This beautifully written memoir is part autobiography, part spiritual journey by the author. With something of a fragmented timeline throughout, much of the book reflects Robyn’s viewpoint of her own life in general, particularly the darkest moments, and ultimately turns them into fuel for her personal motivational parable. There is a bitterness eating away at this author, as there are in many who choose the spiritual path, and I do hope that her spiritual journey has helped her to come to terms with it. She beats herself up a lot, as if needing the self-loathing as measure for her spiritual success, as she professes more than small measure of guilt over her childhood of (real) white privilege, growing up in apartheid South Africa and Botswana (this is certainly a timely book, in the current topical environment).

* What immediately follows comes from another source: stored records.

Lemma waiting_payload s s' k : payload s' k = payload s k -> waiting s' k = waiting s k.
Proof. unfold waiting. by intros ->. Qed.
Lemma flagged_payload s s' k : payload s' k = payload s k -> flagged s' k <-> flagged s k.
Proof. unfold flagged. by intros ->. Qed.
Lemma flagged_not_waiting s k : flagged s k -> waiting s k = None.
Proof. unfold waiting. by intros (v & t & ->). Qed.
Lemma get_payload s k d : slab_get s k = Some d -> payload s k = Some (d_inner d, d_when d, d_expired d).
Proof. unfold payload. by intros ->. Qed.
Lemma payload_get s k v t b :
  payload s k = Some (v, t, b) -> exists d, slab_get s k = Some d /\ d_inner d = v /\ d_when d = t /\ d_expired d = b.
Proof. unfold payload. destruct (slab_get s k) as [d|]; [|done]. intros [= <- <- <-]. by exists d. Qed.
Lemma payload_when s k v t b : payload s k = Some (v, t, b) -> DStack_when k s = Ok t.
Proof. intros (d & Hd & _ & <- & _)%payload_get. unfold DStack_when. by rewrite Hd. Qed.
Lemma waiting_some s k t : waiting s k = Some t <-> exists v, payload s k = Some (v, t, false).
Proof.
  unfold waiting. destruct (payload s k) as [[[v u] []]|]; split; try done; try (by intros [? ?]).
  - intros [= ->]. by exists v.
  - by intros [v' [= -> ->]].
Qed.
Lemma waiting_when s k t : waiting s k = Some t -> DStack_when k s = Ok t.
Proof. intros [v H]%waiting_some. by eapply payload_when. Qed.

(** A change at one key. *)
Definition changed_at k s s' : Prop := forall y, y <> k -> slab_get s' y = slab_get s y.

Lemma changed_at_rep k s s' t l : changed_at k s s' -> rep s t l -> k ∉ l -> rep s' t l.
Proof. intros Hc [Hn Hs] Hk. split; [done|]. eapply seg_frame; [|exact Hs]. intros y Hy. apply Hc. by intros ->. Qed.
Lemma changed_at_payload k s s' y : changed_at k s s' -> y <> k -> payload s' y = payload s y.
Proof. intros Hc Hy. unfold payload. by rewrite Hc. Qed.
Lemma changed_at_when k s s' y : changed_at k s s' -> y <> k -> DStack_when y s' = DStack_when y s.
Proof. intros Hc Hy. unfold DStack_when. by rewrite Hc. Qed.
Lemma slab_set_changed s k d d' : slab_get s k = Some d -> changed_at k s (slab_set s k d').
Proof. intros Hd y Hy. by rewrite (get_set_ne _ _ _ _ _ Hd). Qed.
Lemma slab_remove_changed s k d : slab_get s k = Some d -> changed_at k s (slab_remove k s).
Proof. intros Hd y Hy. rewrite slab_remove_get by congruence. by rewrite decide_False. Qed.
Lemma slab_insert_changed s d : changed_at (slab_insert d s).2 s (slab_insert d s).1.
Proof. intros y Hy. rewrite (proj2 (slab_insert_get d s)). by rewrite decide_False. Qed.

(** The wheel does not see a change at a key that it does not have. *)
Lemma models_changed_at w s s' A k :
  models w s A -> changed_at k s s' -> A k = None -> models w s' A.
Proof.
  intros Hm Hc Hk. eapply models_undisturbed; [exact Hm| | |done].
  - intros t l Hr Hl. eapply changed_at_rep; [done..|]. intros Hin. apply Hl in Hin as [? ?]. congruence.
  - intros x [t Hx]. apply (changed_at_when k); [done|]. intros ->. congruence.
Qed.
Lemma models_ext w s A A' : models w s A -> (forall x, A' x = A x) -> models w s A'.
Proof. intros Hm HA. by eapply models_undisturbed; [exact Hm|..]. Qed.

(** The stack of expired entries. *)
Definition expired_rep (t : DStack) s : Prop := exists l, rep s t l /\ forall y, y ∈ l <-> flagged s y.

(** ** Inserting *)

Definition but k (A : nat -> option Z) : nat -> option Z := fun y => if decide (y = k) then None else A y.

(** What [insert_idx] does to an entry at time [t] that is in no stack. *)
Definition idx_post (q : DelayQueue Sl) (k : nat) (v : V) (t : Z) (q' : DelayQueue Sl) : Prop :=
  q_delay q' = q_delay q /\ q_poll q' = q_poll q /\ q_start q' = q_start q /\
  wh_elapsed (q_wheel q') = wh_elapsed (q_wheel q) /\
  expired_rep (q_expired q') (q_slab q') /\ models (q_wheel q') (q_slab q') (waiting (q_slab q')) /\
  payload (q_slab q') k = Some (v, t, t <=? wh_elapsed (q_wheel q)) /\
  forall y, y <> k -> payload (q_slab q') y = payload (q_slab q) y.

There is shame, too, over her adultery, as well as anxiety, low self-esteem and grief over her mother’s death. Robyn holds nothing back in her candour; her whole soul search is carried out in the context of holistic self-analysis, and it is truly comprehensive. Before long, the author embraces Buddhism, and from then seems to envelop herself completely in the spiritual realm – what she calls the “liminal lands”; her commentary on life becomes almost entirely metaphorical as, with the help of her spiritual guide, she guides herself – and us – toward inevitable enlightenment.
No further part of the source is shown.